Page 110 of To Catch a Viscount

This was why marrying her was a bad idea, because ultimately, she had hopes for him, and he’d only let her down.

“May I continue?” the vicar asked.

Out of the corner of his eye, Andrew caught the way Marcia’s father, and hell, more than three-quarters of the guests leaned in, as if bracing—hoping—for the moment that Marcia called all of this off.

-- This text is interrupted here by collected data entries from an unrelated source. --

(* ===== verification/Frames.v ===== *)
(** * Frames: what the pools leave alone

    A pool changes the cloud only through the calls of its interfaces, so it
    keeps every part of the world those calls keep. The classes say that all
    calls of an interface keep a part [f] of the world, and the lemmas that the
    operations of the pools then do. *)

From S2P Require Import Prelude GoLang GoStrings Compute Utils Namer HealthChecks Instances Firewalls Backends LoadBalancers.

(** ** Loops and pointers *)

Section keeps.
Context {W F : Type} (f : W → F).

Lemma keeps_zoom {G A} (l : lens W G) (m : M G A) : (∀ x w, f (lset l x w) = f w) → keeps f (zoom l m).
Proof. intros Hl w. unfold zoom. destruct (m (lget l w)) as [r x]. apply Hl. Qed.
Lemma keeps_zoom_in {G H A} (l : lens W G) (g : G → H) (m : M G A) :
  keeps g m → (∀ x w, g x = g (lget l w) → f (lset l x w) = f w) → keeps f (zoom l m).
Proof. intros Hm Hl w. unfold zoom. specialize (Hm (lget l w)). destruct (m (lget l w)) as [r x]. by apply Hl. Qed.
Lemma keeps_ignoreErr {A} (m : M W (option A)) : keeps f m → keeps f (ignoreErr m).
Proof. intros Hm. apply keeps_bind; [by apply keeps_try|]. by intros []. Qed.
Lemma keeps_retErr e : keeps f (retErr e).
Proof. by destruct e. Qed.
Lemma keeps_defer {A} d (m : M W A) : (∀ w, f (d w) = f w) → keeps f m → keeps f (defer d m).
Proof. intros Hd Hm w. unfold defer. specialize (Hm w). destruct (m w) as [r w']. simpl in *. congruence. Qed.
Lemma keeps_forCollect {A B} (g : A → M W B) l : (∀ x, keeps f (g x)) → keeps f (forCollect g l).
Proof.
  intros Hg. induction l; simpl; [apply keeps_ret|]. apply keeps_bind; [done|]. intros y.
  by apply keeps_bind.
Qed.
Lemma keeps_forErrs {A} (g : A → M W unit) l : (∀ x, keeps f (g x)) → keeps f (forErrs g l).
Proof.
  intros Hg. induction l; simpl; [apply keeps_ret|]. apply keeps_bind; [by apply keeps_try|]. intros r.
  by apply keeps_bind.
Qed.
End keeps.

(** Go through the body of a call; what is left are calls of interfaces. *)
Ltac keeps_go :=
  repeat first
    [ apply keeps_ret | apply keeps_throw | apply keeps_panic | apply keeps_getW | apply keeps_ofOption
    | apply keeps_retErr | progress intros
    | apply keeps_bind | apply keeps_try | apply keeps_ignoreErr
    | apply keeps_forEach | apply keeps_forCollect | apply keeps_forErrs
    | match goal with
      | |- keeps _ (if ?b then _ else _) => destruct b
      | |- keeps _ (match ?x with _ => _ end) => destruct x
      end ].

(** ** The interfaces *)

Class IGKeeps {W F : Type} `{InstanceGroups W, ZoneLister W} (f : W → F) := {
  keeps_zones : keeps f zl_ListZones;
  keeps_GetIG n z : keeps f (igs_GetInstanceGroup n z);
  keeps_CreateIG g z : keeps f (igs_CreateInstanceGroup g z);
  keeps_SetNamedPorts n z p : keeps f (igs_SetNamedPortsOfInstanceGroup n z p);
}.
Class MembersKeeps {W F : Type} `{InstanceGroups W, ZoneLister W} (f : W → F) := {
  keeps_zone n : keeps f (zl_GetZoneForNode n);
  keeps_ListInstances n z s : keeps f (igs_ListInstancesInInstanceGroup n z s);
  keeps_AddInstances n z r : keeps f (igs_AddInstancesToInstanceGroup n z r);
  keeps_RemoveInstances n z r : keeps f (igs_RemoveInstancesFromInstanceGroup n z r);
}.
Class BSKeeps {W F : Type} `{BackendServices W} (f : W → F) := {
  keeps_GetBS n : keeps f (bsc_GetGlobalBackendService n);
  keeps_UpdateBS be : keeps f (bsc_UpdateGlobalBackendService be);
  keeps_CreateBS be : keeps f (bsc_CreateGlobalBackendService be);
}.
Class HCPKeeps {W F : Type} `{HealthCheckProvider W} (f : W → F) := {
  keeps_GetAlphaHC n : keeps f (hcp_GetAlphaHealthCheck n);
  keeps_GetHC n : keeps f (hcp_GetHealthCheck n);
  keeps_CreateAlphaHC o : keeps f (hcp_CreateAlphaHealthCheck o);
  keeps_CreateHC o : keeps f (hcp_CreateHealthCheck o);
  keeps_UpdateAlphaHC o : keeps f (hcp_UpdateAlphaHealthCheck o);
  keeps_UpdateHC o : keeps f (hcp_UpdateHealthCheck o);
}.
Class LegacyKeeps {W F : Type} `{HealthCheckProvider W} (f : W → F) := {
  keeps_GetHttpHC n : keeps f (hcp_GetHttpHealthCheck n);
  keeps_DeleteHttpHC n : keeps f (hcp_DeleteHttpHealthCheck n);
}.
Class HCKeeps {W F : Type} `{HealthChecker W} (f : W → F) := {
  keeps_SyncHC hc : keeps f (hcr_Sync hc);
  keeps_GetLegacyHC p : keeps f (hcr_GetLegacy p);
  keeps_DeleteLegacyHC p : keeps f (hcr_DeleteLegacy p);
}.
Class LBKeeps {W F : Type} `{LoadBalancers W} (f : W → F) := {
  keeps_GetFw n : keeps f (lbc_GetGlobalForwardingRule n);
  keeps_CreateFw x : keeps f (lbc_CreateGlobalForwardingRule x);
  keeps_DeleteFw n : keeps f (lbc_DeleteGlobalForwardingRule n);
  keeps_SetProxy n x : keeps f (lbc_SetProxyForGlobalForwardingRule n x);
  keeps_GetUm n : keeps f (lbc_GetUrlMap n);
  keeps_CreateUm x : keeps f (lbc_CreateUrlMap x);
  keeps_GetTp n : keeps f (lbc_GetTargetHttpProxy n);
  keeps_CreateTp x : keeps f (lbc_CreateTargetHttpProxy x);
  keeps_SetUmTp x y : keeps f (lbc_SetUrlMapForTargetHttpProxy x y);
  keeps_GetTps n : keeps f (lbc_GetTargetHttpsProxy n);
  keeps_CreateTps x : keeps f (lbc_CreateTargetHttpsProxy x);
  keeps_SetUmTps x y : keeps f (lbc_SetUrlMapForTargetHttpsProxy x y);
  keeps_SetCert x y : keeps f (lbc_SetSslCertificateForTargetHttpsProxy x y);
  keeps_GetCert n : keeps f (lbc_GetSslCertificate n);
  keeps_CreateCert x : keeps f (lbc_CreateSslCertificate x);
  keeps_DeleteCert n : keeps f (lbc_DeleteSslCertificate n);
  keeps_ReserveIp x : keeps f (lbc_ReserveGlobalAddress x);
  keeps_GetIp n : keeps f (lbc_GetGlobalAddress n);
}.
(** The deletions of garbage collection. *)
Class LBDeletesKeep {W F : Type} `{LoadBalancers W} (f : W → F) := {
  deletes_Fw n : keeps f (lbc_DeleteGlobalForwardingRule n);
  deletes_Ip n : keeps f (lbc_DeleteGlobalAddress n);
  deletes_Tps n : keeps f (lbc_DeleteTargetHttpsProxy n);
  deletes_Cert n : keeps f (lbc_DeleteSslCertificate n);
  deletes_Tp n : keeps f (lbc_DeleteTargetHttpProxy n);
  deletes_Um n : keeps f (lbc_DeleteUrlMap n);
}.
Class FWKeeps {W F : Type} `{FirewallCloud W} (f : W → F) := {
  keeps_CreateFirewall x : keeps f (fwc_CreateFirewall x);
  keeps_GetFirewall n : keeps f (fwc_GetFirewall n);
  keeps_DeleteFirewall n : keeps f (fwc_DeleteFirewall n);
  keeps_UpdateFirewall x : keeps f (fwc_UpdateFirewall x);
  keeps_GetNodeTags l : keeps f (fwc_GetNodeTags l);
}.

#[export] Hint Resolve keeps_zones keeps_zone keeps_GetIG keeps_CreateIG keeps_ListInstances keeps_AddInstances
  keeps_RemoveInstances keeps_SetNamedPorts keeps_GetHttpHC keeps_DeleteHttpHC keeps_GetAlphaHC keeps_GetHC
  keeps_CreateAlphaHC keeps_CreateHC keeps_UpdateAlphaHC keeps_UpdateHC keeps_GetBS keeps_UpdateBS keeps_CreateBS keeps_SyncHC
  keeps_GetLegacyHC keeps_DeleteLegacyHC keeps_CreateFirewall keeps_GetFirewall keeps_DeleteFirewall
  keeps_UpdateFirewall keeps_GetNodeTags : keeps.

(** ** The node pool *)

Section instances.
Context {W F : Type} (f : W → F) `{InstanceGroups W, ZoneLister W, MapRange, !IGKeeps f} (i : Instances W).

Lemma EnsureInstanceGroups_keeps name ports :
  (∀ w, f (lset (ins_snapshotter i) (<[name := tt]> (lget (ins_snapshotter i) w)) w) = f w) →
  keeps f (Instances_EnsureInstanceGroupsAndPorts i name ports).
Proof.
  intros Hsnap. apply keeps_bind; [eauto with keeps|]. intros zones. apply keeps_defer; [done|].
  unfold Instances_ensureInstanceGroupAndPorts, Instances_Get, snapshotter_Add, Instances_addPorts.
  keeps_go; eauto with keeps.
Qed.

Context `{!MembersKeeps f}.
Lemma list_go_keeps name zones acc : keeps f (Instances_list_go name zones acc).
Proof. revert acc. induction zones; intros acc; simpl; keeps_go; eauto with keeps. Qed.
Lemma splitNodes_keeps names acc : keeps f (splitNodesByZone_go names acc).
Proof. revert acc. induction names; intros acc; simpl; keeps_go; eauto with keeps. Qed.
Lemma InstancesSync_keeps nodes : keeps f (Instances_Sync i nodes).
Proof.
  unfold Instances_Sync, Instances_syncGroup, Instances_list, Instances_Remove, Instances_Add, Instances_splitNodesByZone.
  keeps_go; eauto using list_go_keeps, splitNodes_keeps with keeps.
Qed.
End instances.

(** ** The health checker *)

Section healthchecks.
Context {W F : Type} (f : W → F) `{HealthCheckProvider W, !HCPKeeps f} (h : HealthChecks).

Lemma HealthChecksSync_keeps hc : keeps f (HealthChecks_Sync h hc).
Proof.
  unfold HealthChecks_Sync, HealthChecks_create, HealthChecks_update, HealthChecks_getHealthCheckLink, HealthChecks_Get.
  keeps_go; eauto with keeps.
Qed.
Lemma HealthChecker_keeps `{!LegacyKeeps f} : @HCKeeps W F (NewHealthChecker h) f.
Proof.
  split; intros; simpl; unfold HealthChecks_GetLegacy, HealthChecks_DeleteLegacy;
    eauto using HealthChecksSync_keeps with keeps.
Qed.
End healthchecks.

(** ** The backend pool *)

Section backends.
Context {W F : Type} (f : W → F) `{BackendServices W, NEGGetter W, HealthChecker W, NodePool W, MapRange}.
Context `{!BSKeeps f, !HCKeeps f} (b : Backends W).
Hypothesis Hsnap : ∀ s w, f (lset (bk_snapshotter b) s w) = f w.
Hypothesis Hprobe : ∀ probe sp, bk_prober b = Some probe → keeps f (probe sp).

Lemma edgeHop_modes_keeps be orig add modes errs : keeps f (edgeHop_modes be orig add modes errs).
Proof. revert be errs. induction modes; intros be errs; simpl; keeps_go; eauto with keeps. Qed.
Lemma ensureBackendService_keeps p igs : keeps f (Backends_ensureBackendService b p igs).
Proof.
  unfold Backends_ensureBackendService, Backends_ensure_body, Backends_ensureHealthCheck, Backends_getOrCreate,
    Backends_create, Backends_Get, Backends_reconcile, Backends_edgeHop, bk_pool_Add.
  destruct (bk_prober b) as [probe|] eqn:Hp;
    keeps_go; eauto using edgeHop_modes_keeps with keeps; by apply keeps_zoom.
Qed.
Lemma BackendsGet_keeps port : keeps f (Backends_Get b port).
Proof. unfold Backends_Get, bk_pool_Add. keeps_go; eauto with keeps. by apply keeps_zoom. Qed.
Lemma BackendsEnsure_keeps ports igs :
  (igs = None → ∀ n ps, keeps f (nop_EnsureInstanceGroupsAndPorts n ps)) → keeps f (Backends_Ensure b ports igs).
Proof.
  intros Hnop. unfold Backends_Ensure, EnsureInstanceGroupsAndPorts.
  apply keeps_bind; [destruct igs; [apply keeps_ret|by apply Hnop]|]. intros l.
  apply keeps_forEach. intros p. apply ensureBackendService_keeps.
Qed.
End backends.

(** [GC] deletes services and their health checks. *)
Section deletes.
Context {W F : Type} (f : W → F) `{BackendServices W, HealthChecker W, MapRange} (b : Backends W).
Hypothesis Hbs : ∀ n, keeps f (bsc_DeleteGlobalBackendService n).
Hypothesis Hhc : ∀ p, keeps f (hcr_Delete p).
Hypothesis Hsnap : ∀ s w, f (lset (bk_snapshotter b) s w) = f w.

Lemma BackendsDelete_keeps port : keeps f (Backends_Delete b port).
Proof. unfold Backends_Delete, bk_pool_Delete. keeps_go; eauto with keeps; by apply keeps_zoom. Qed.
Lemma BackendsGC_keeps ports : keeps f (Backends_GC b ports).
Proof.
  apply keeps_bind; [apply keeps_getW|]. intros pool. apply keeps_forEach. intros x. unfold Backends_gcPort.
  destruct (ParseUint16 _); [|apply keeps_throw]. case_decide; [apply keeps_ret|].
  apply keeps_bind; [apply keeps_try, BackendsDelete_keeps|]. intros r. keeps_go.
Qed.
End deletes.

(** ** Load balancers *)

Section lbs.
Context {W F : Type} (f : W → F) `{LoadBalancers W, MapRange, !LBKeeps f}.

Lemma cloud_keeps {A} (m : M W A) : keeps f m → keeps (λ s, f s.2) (cloud m).
Proof. intros Hm [l w]. specialize (Hm w). unfold cloud, zoom. simpl. by destruct (m w). Qed.
Lemma update_keeps g : keeps (λ s, f s.2) (@update W g).
Proof. by intros []. Qed.
Lemma edgeHop_keeps : keeps (λ s, f s.2) (@L7_edgeHop W _).
Proof.
  unfold L7_edgeHop, L7_edgeHopHttp, L7_edgeHopHttps, L7_checkUrlMap, L7_checkProxy, L7_checkHttpForwardingRule,
    L7_checkStaticIP, L7_checkSSLCert, L7_checkHttpsProxy, L7_checkHttpsForwardingRule, L7_deleteOldSSLCert,
    L7_usePreSharedCert, L7_populateSSLCert, L7_getSslCertLinkInUse, L7_getEffectiveIP, L7_checkForwardingRule,
    ignoreNotFound, self.
  keeps_go; first [apply update_keeps | apply cloud_keeps; by destruct LBKeeps0].
Qed.

Lemma UpdateUrlMap_keeps rules :
  (∀ x, keeps f (lbc_UpdateUrlMap x)) → (∀ n, keeps f (lbc_GetUrlMap n)) → keeps (λ s, f s.2) (@L7_UpdateUrlMap W _ _ rules).
Proof.
  intros Hu Hg. unfold L7_UpdateUrlMap, self. keeps_go; first [apply update_keeps | apply cloud_keeps; auto].
Qed.

(** [L7s_Add] also writes to the pool's own map. *)
Lemma L7sAdd_keeps (p : L7s W) ri :
  (∀ s w, f (lset (l7s_snapshotter p) s w) = f w) → keeps f (L7s_Add p ri).
Proof.
  intros Hsnap. unfold L7s_Add, L7s_Get, L7s_create. keeps_go.
  all: intros w; unfold L7s_run; match goal with |- context [L7_edgeHop (?lb, w)] =>
    pose proof (edgeHop_keeps (lb, w)) as Hk; destruct (L7_edgeHop (lb, w)) as [r [lb' w']] end; simpl in *; by rewrite Hsnap.
Qed.

(** *** Deleting load balancers *)

Context `{!LBDeletesKeep f}.
Lemma cleanupStep_keeps {X} (field : L7 → option X) name del reset :
  (∀ n, keeps f (del n)) → keeps (λ s, f s.2) (cleanupStep field name del reset).
Proof.
  intros Hdel. unfold cleanupStep, ignoreNotFound, self. keeps_go; first [apply update_keeps | by apply cloud_keeps].
Qed.
Lemma Cleanup_keeps : keeps (λ s, f s.2) (@L7_Cleanup W _).
Proof.
  unfold L7_Cleanup, self. keeps_go.
  all: first [apply cleanupStep_keeps; by destruct LBDeletesKeep0 | apply update_keeps | apply cloud_keeps; by destruct LBDeletesKeep0].
Qed.
Lemma L7sDelete_keeps (p : L7s W) key :
  (∀ s w, f (lset (l7s_snapshotter p) s w) = f w) → keeps f (L7s_Delete p key).
Proof.
  intros Hsnap. unfold L7s_Delete, L7s_Get. keeps_go; [|by apply keeps_zoom].
  intros w. unfold L7s_run. match goal with |- context [L7_Cleanup (?lb, w)] =>
    pose proof (Cleanup_keeps (lb, w)) as Hk; destruct (L7_Cleanup (lb, w)) as [r [lb' w']] end. simpl in *. by rewrite Hsnap.
Qed.
Lemma L7sGC_keeps `{BackendPool W} (p : L7s W) names :
  (∀ s w, f (lset (l7s_snapshotter p) s w) = f w) → names ≠ [] → keeps f (L7s_GC p names).
Proof.
  intros Hsnap Hne. unfold L7s_GC. rewrite (decide_False (P := length names = 0)) by (by destruct names).
  apply keeps_bind; [apply keeps_getW|]. intros pool. apply keeps_bind; [|intros _; apply keeps_ret].
  apply keeps_forEach. intros kv. case_decide; [apply keeps_ret|by apply L7sDelete_keeps].
Qed.
End lbs.

(** ** The firewall rule *)

Lemma FirewallSync_keeps {W F} (f : W → F) `{FirewallCloud W, !FWKeeps f} c1 c2 c3 fr ports nodes :
  keeps f (FirewallRules_Sync c1 c2 c3 fr ports nodes).
Proof.
  unfold FirewallRules_Sync, FirewallRules_Shutdown, FirewallRules_deleteFirewall, FirewallRules_reconcile,
    FirewallRules_createFirewallObject, FirewallRules_createFirewall, FirewallRules_updateFirewall.
  keeps_go; eauto with keeps.
Qed.
Lemma FirewallShutdown_keeps {W F} (f : W → F) `{FirewallCloud W, !FWKeeps f} c fr : keeps f (FirewallRules_Shutdown c fr).
Proof. unfold FirewallRules_Shutdown, FirewallRules_deleteFirewall. keeps_go; eauto with keeps. Qed.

“You may,” Marcia said, lowering her head, and Andrew relaxed his shoulders.

Coward that he was, Andrew made a show of attending the vicar.

“Thirdly, it was ordained for the mutual society, help, and comfort that the one ought to have of the other, both in prosperity and adversity…”

Prosperity and adversity.

The vicar spoke of a partnership between Andrew and the woman beside him. Perhaps it was because this was Marcia whom he’d marry, but he thought that description fit them.

There would decidedly be adversity.

His facial muscles strained, he looked down at the woman beside him and considered the question she’d put to him, and a cold sweat broke out on his skin.

Because he could not do this.

He should not do this.

Marcia would soon have her eyes opened, and whatever childlike opinion she had about his worth, which she had built in her mind like castles in clouds, would be quickly shattered. The illusion would die, the reality coming late to her when it had come quite early for the rest of the people who knew him.

He considered the doorway, but that merely brought his gaze colliding with the sea of angry family members—his and hers—who’d likely drag him back and beat him good for even daring to think of fleeing. That would put him in the ranks with Thornton and make Marcia jilted for a second time.

Or mayhap they’d be content with him running off?

“Are you all right?” she asked softly, and he whipped his attention back to her. “You’ve gone all… queer.”

“Fine,” he lied, his voice garbled. That word, spoken in haste, rose above the vicar’s prattling on the institution of marriage.

The vicar stopped once more and looked at them.

A flurry of whispers filled Lord Wessex’s offices.

“You’re having second thoughts,” she said, her voice matter-of-fact, but her eyes sad.

It was the first time he was the one responsible for her sadness, and it was an awful feeling that cleaved his chest and shredded him inside. And if he went through with marrying her, the expression she now wore would become a familiar one.

But, God help him, he couldn’t deny her anything, even if it was himself. Even if it would be to save her from him… and them.

So he did that which had come too naturally to him over the years. He lied. “Not at all,” he said.

“May I continue?” the vicar asked again.

Andrew hesitated a moment more, the last shred of decency he apparently possessed crying out within him to shake his head. Instead, Andrew nodded, and the man of God resumed.

“I require and charge you both, as ye will answer at the dreadful day of judgment when the secrets of all hearts shall be disclosed, that if either of you know any impediment why ye may not be lawfully joined together in matrimony, ye do now confess it.”

I’m a wastrel.

I wager too much.

I like drink, also too much.

I’ve made cuckolds out of husbands and vow breakers out of unhappy wives.